No momento da captura, ele apareceu chorando e pedindo para não ser baleado novamente. Douglas foi atingido no braço ao tentar tomar a arma de um dos agentes.
Vídeo mostra momento da prisão
A abordagem foi registrada em vídeo e mostra o suspeito deitado sobre uma cama, visivelmente abalado enquanto implora para não sofrer novos disparos. Ele passou por audiência de custódia na segunda-feira (1º) e teve a prisão em flagrante convertida para preventiva.
O atropelamento aconteceu no sábado (29), depois que Douglas se envolveu em uma briga em um bar acompanhado de um amigo.
Ele alegou ter sido atingido por uma garrafa no rosto e, ao deixar o local, avistou Tainara e outro homem na via. Segundo seu depoimento, teria tentado apenas “assustar” o casal, mas acabou atingindo a vítima e a arrastando por vários metros.

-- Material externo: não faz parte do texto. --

Lemma startup_rejection_is_fatal_witness :
  intended
  = [heapAlloc collector0; heapIdle collector0; heapInUse collector0;
     heapObjects collector0; heapReleased collector0; heapSys collector0;
     gcPauseDuration collector0; gcCount collector0; gcForced collector0]
    ++ activeGoroutines collector0
    :: [totalGoroutines collector0; gcCPUFraction collector0;
        gcSys collector0; goroutineExecTime collector0; gcTime collector0;
        systemTime collector0; osThreads collector0; stackInUse collector0;
        stackSys collector0; mutexWaitTime collector0;
        mutexLockCount collector0]
  /\ main reject_goroutines accept_all_callbacks None None
     = Fatal (ErrInstrument (activeGoroutines collector0)).
Proof.
  split; [reflexivity|].
  exact (proj1 (proj2 (proj2 (proj2
    (startup_rejection_is_fatal reject_goroutines accept_all_callbacks
       None None
       [heapAlloc collector0; heapIdle collector0; heapInUse collector0;
        heapObjects collector0; heapReleased collector0; heapSys collector0;
        gcPauseDuration collector0; gcCount collector0; gcForced collector0]
       [totalGoroutines collector0; gcCPUFraction collector0;
        gcSys collector0; goroutineExecTime collector0; gcTime collector0;
        systemTime collector0; osThreads collector0; stackInUse collector0;
        stackSys collector0; mutexWaitTime collector0;
        mutexLockCount collector0]
       (activeGoroutines collector0)
       eq_refl eq_refl eq_refl))))).
Defined.

(** ** The first scrape *)




(** * Further properties of the routes and of startup *)

(** ** Sums in [int64] *)

Lemma wrap_int64_add_l a v : wrap_int64 (wrap_int64 a + v) = wrap_int64 (a + v).
Proof.
  unfold wrap_int64.
  replace ((a + 2 ^ 63) mod 2 ^ 64 - 2 ^ 63 + v + 2 ^ 63)
    with ((a + 2 ^ 63) mod 2 ^ 64 + v) by ring.
  rewrite Zplus_mod_idemp_l. do 2 f_equal. ring.
Qed.

Lemma fold_add_int64 vs :
  forall a,
    fold_left add_int64 vs (wrap_int64 a) = wrap_int64 (a + zsum vs).
Proof.
  induction vs as [|v vs IH]; intros a; simpl.
  - now rewrite Z.add_0_r.
  - unfold add_int64 at 2. rewrite wrap_int64_add_l, IH. f_equal. ring.
Qed.

Lemma counter_sum_zsum vs : counter_sum vs = wrap_int64 (zsum vs).
Proof.
  unfold counter_sum. change 0 with (wrap_int64 0) at 1.
  now rewrite fold_add_int64.
Qed.

Lemma zsum_app l1 l2 : zsum (l1 ++ l2) = zsum l1 + zsum l2.
Proof. induction l1 as [|v l1 IH]; simpl; [reflexivity|]. rewrite IH. ring. Qed.

Lemma added_step i r p :
  added i (sdk_log (fst (handle r p)))
  = added i (sdk_log p) ++ added i (events_of r p).
Proof. now rewrite handle_log, added_app. Qed.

Versão do suspeito é contestada pela polícia
A Polícia Civil afirma que a narrativa apresentada por Douglas contradiz as provas colhidas até agora. Investigadores indicam que ele conhecia a vítima e não aceitava o fim do relacionamento.
Testemunhas relataram que o amigo do suspeito tentou fazê-lo parar o carro, mas Douglas continuou dirigindo mesmo com Tainara presa ao veículo.
Câmeras registraram atropelamento e arrasto
Imagens de segurança mostram o momento em que Tainara é atingida pelo carro preto enquanto caminhava acompanhada de um amigo.
De acordo com familiares, a vítima teve um dos pés dilacerado ainda durante o arrasto e, já no hospital, precisou amputar as duas pernas em alturas diferentes.
Estado de saúde da vítima
Tainara permanece internada em uma Unidade de Terapia Intensiva (UTI). A família informou que, apesar da gravidade dos ferimentos, ela não corre risco de morte.
Moradores da região afirmaram que Douglas era conhecido por se envolver em confusões e já tinha passagem por porte ilegal de arma. Testemunhas disseram que tinham medo de denunciá-lo.
Família pede Justiça
Os advogados que representam os familiares da vítima — Fábio Costa e Wilson Zaska — afirmaram que vão acompanhar o caso de perto e esperam uma punição exemplar. “Esse crime não ficará impune”, declarou a defesa.